→ **HOW TO COMPLETE THIS TASK**
Only the lines from the first line of the material below to the line containing "ex_lookup : bytes", inclusive, should be copied, each exactly as written.

━━ INPUT MATERIAL ━━

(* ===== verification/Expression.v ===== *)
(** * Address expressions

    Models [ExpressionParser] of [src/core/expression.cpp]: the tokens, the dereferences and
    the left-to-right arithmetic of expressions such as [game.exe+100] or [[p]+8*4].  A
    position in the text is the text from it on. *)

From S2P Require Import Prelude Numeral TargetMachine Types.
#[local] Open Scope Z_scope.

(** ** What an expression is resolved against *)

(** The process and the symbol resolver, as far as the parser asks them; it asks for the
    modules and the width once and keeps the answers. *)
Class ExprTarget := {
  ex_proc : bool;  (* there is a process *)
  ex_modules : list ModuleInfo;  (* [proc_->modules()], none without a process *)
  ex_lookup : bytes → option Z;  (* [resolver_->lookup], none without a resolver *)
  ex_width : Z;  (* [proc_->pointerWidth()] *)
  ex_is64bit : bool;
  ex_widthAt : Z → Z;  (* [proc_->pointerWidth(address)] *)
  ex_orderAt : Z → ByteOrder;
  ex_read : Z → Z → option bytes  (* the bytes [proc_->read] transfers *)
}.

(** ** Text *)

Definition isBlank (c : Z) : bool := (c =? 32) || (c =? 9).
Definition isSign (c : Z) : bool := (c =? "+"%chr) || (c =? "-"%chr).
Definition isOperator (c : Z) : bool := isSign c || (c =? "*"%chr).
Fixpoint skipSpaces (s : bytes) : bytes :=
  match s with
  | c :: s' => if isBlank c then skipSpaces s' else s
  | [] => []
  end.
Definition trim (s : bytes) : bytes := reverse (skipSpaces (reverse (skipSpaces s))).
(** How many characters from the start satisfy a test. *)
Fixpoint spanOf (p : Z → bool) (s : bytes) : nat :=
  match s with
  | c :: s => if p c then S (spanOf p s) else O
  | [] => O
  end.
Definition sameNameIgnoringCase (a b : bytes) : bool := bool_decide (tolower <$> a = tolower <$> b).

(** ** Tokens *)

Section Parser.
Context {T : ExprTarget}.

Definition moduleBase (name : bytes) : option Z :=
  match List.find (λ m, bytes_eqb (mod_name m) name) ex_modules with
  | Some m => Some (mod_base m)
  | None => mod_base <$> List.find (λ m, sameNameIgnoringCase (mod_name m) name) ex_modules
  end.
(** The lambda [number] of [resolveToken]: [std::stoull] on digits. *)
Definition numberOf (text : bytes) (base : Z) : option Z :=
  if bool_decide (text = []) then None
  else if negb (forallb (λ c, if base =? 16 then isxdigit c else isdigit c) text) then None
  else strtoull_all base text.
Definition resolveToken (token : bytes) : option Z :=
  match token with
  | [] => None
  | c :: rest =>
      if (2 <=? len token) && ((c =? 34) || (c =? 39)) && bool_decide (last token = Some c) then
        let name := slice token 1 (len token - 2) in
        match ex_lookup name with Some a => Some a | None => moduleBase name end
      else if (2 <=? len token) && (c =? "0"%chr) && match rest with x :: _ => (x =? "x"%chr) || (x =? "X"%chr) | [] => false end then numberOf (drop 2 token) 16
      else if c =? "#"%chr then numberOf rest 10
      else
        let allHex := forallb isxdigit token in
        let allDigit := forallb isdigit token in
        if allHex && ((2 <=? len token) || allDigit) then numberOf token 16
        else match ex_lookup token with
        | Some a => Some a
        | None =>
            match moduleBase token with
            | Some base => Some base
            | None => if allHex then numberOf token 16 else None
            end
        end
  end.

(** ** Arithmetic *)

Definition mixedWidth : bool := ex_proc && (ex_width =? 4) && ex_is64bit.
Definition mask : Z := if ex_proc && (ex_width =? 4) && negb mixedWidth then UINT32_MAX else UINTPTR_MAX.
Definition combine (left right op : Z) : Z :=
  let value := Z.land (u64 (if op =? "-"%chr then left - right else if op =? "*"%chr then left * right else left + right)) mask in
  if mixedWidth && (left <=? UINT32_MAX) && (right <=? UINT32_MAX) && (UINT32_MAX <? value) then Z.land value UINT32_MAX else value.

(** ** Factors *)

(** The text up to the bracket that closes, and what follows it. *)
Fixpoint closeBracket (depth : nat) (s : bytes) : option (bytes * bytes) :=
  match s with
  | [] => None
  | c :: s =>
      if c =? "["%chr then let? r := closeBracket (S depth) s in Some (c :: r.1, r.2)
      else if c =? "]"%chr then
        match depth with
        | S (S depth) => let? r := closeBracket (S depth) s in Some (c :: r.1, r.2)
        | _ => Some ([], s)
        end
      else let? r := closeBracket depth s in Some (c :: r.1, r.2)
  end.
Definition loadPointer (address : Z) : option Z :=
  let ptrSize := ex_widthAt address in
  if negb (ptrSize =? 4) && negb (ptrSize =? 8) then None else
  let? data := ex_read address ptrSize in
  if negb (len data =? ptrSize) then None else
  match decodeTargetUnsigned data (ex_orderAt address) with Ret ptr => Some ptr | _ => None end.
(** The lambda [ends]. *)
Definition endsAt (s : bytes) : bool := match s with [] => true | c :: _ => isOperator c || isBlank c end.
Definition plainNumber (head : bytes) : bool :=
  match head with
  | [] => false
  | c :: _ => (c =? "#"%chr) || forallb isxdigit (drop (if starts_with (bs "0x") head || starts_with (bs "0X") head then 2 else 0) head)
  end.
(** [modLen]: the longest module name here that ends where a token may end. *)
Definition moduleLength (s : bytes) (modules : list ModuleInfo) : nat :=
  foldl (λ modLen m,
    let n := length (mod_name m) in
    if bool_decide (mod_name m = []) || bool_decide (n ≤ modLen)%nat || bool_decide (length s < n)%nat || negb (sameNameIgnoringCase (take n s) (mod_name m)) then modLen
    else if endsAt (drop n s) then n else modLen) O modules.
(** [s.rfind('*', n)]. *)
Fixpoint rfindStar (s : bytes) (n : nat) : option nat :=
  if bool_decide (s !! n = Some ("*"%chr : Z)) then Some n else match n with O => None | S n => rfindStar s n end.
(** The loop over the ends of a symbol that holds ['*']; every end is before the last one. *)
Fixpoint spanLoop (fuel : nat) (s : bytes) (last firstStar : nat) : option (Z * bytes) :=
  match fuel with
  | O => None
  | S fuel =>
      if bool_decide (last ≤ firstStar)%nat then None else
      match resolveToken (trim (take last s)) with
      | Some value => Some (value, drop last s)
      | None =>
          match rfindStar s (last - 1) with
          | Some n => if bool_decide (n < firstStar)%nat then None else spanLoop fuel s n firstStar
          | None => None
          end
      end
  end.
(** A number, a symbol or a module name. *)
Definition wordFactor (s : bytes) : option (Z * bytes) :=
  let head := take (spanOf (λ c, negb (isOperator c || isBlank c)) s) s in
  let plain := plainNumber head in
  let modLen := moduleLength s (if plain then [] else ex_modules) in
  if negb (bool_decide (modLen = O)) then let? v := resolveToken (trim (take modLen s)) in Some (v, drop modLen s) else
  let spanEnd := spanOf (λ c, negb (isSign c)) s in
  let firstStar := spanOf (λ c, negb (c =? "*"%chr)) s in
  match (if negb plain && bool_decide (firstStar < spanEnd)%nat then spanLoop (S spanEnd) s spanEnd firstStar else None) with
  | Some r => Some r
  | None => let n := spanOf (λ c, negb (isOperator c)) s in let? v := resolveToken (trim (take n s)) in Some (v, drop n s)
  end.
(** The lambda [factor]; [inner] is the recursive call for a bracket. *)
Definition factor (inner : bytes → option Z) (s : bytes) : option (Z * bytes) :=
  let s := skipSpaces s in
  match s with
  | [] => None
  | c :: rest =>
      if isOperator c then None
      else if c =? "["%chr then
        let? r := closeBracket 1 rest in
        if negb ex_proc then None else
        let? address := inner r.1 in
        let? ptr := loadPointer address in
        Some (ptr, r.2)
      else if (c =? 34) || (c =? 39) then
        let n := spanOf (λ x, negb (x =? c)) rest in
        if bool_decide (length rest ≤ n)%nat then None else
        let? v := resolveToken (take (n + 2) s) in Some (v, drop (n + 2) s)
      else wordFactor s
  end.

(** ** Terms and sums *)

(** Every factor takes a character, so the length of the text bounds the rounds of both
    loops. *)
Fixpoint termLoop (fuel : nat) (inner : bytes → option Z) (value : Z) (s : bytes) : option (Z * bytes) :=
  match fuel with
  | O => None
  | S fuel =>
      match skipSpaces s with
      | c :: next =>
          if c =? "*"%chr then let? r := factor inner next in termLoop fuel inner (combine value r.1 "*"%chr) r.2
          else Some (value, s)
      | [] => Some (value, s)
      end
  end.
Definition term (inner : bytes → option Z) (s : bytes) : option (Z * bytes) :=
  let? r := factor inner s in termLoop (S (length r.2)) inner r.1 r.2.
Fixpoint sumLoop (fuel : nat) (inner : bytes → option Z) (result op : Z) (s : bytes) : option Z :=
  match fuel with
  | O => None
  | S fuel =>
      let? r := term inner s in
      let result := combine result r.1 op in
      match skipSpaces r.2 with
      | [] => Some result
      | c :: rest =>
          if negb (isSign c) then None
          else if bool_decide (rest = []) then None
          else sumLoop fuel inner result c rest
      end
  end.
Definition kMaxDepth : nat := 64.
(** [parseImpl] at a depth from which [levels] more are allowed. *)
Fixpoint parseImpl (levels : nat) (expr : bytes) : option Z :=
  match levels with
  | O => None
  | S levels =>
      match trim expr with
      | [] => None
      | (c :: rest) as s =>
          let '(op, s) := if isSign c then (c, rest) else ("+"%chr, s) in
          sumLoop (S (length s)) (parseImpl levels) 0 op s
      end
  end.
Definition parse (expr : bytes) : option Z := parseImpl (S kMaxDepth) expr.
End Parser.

━━━

→ **OUTPUT**
(* ===== verification/Expression.v ===== *)
(** * Address expressions

    Models [ExpressionParser] of [src/core/expression.cpp]: the tokens, the dereferences and
    the left-to-right arithmetic of expressions such as [game.exe+100] or [[p]+8*4].  A
    position in the text is the text from it on. *)

From S2P Require Import Prelude Numeral TargetMachine Types.
#[local] Open Scope Z_scope.

(** ** What an expression is resolved against *)

(** The process and the symbol resolver, as far as the parser asks them; it asks for the
    modules and the width once and keeps the answers. *)
Class ExprTarget := {
  ex_proc : bool;  (* there is a process *)
  ex_modules : list ModuleInfo;  (* [proc_->modules()], none without a process *)
  ex_lookup : bytes → option Z;  (* [resolver_->lookup], none without a resolver *)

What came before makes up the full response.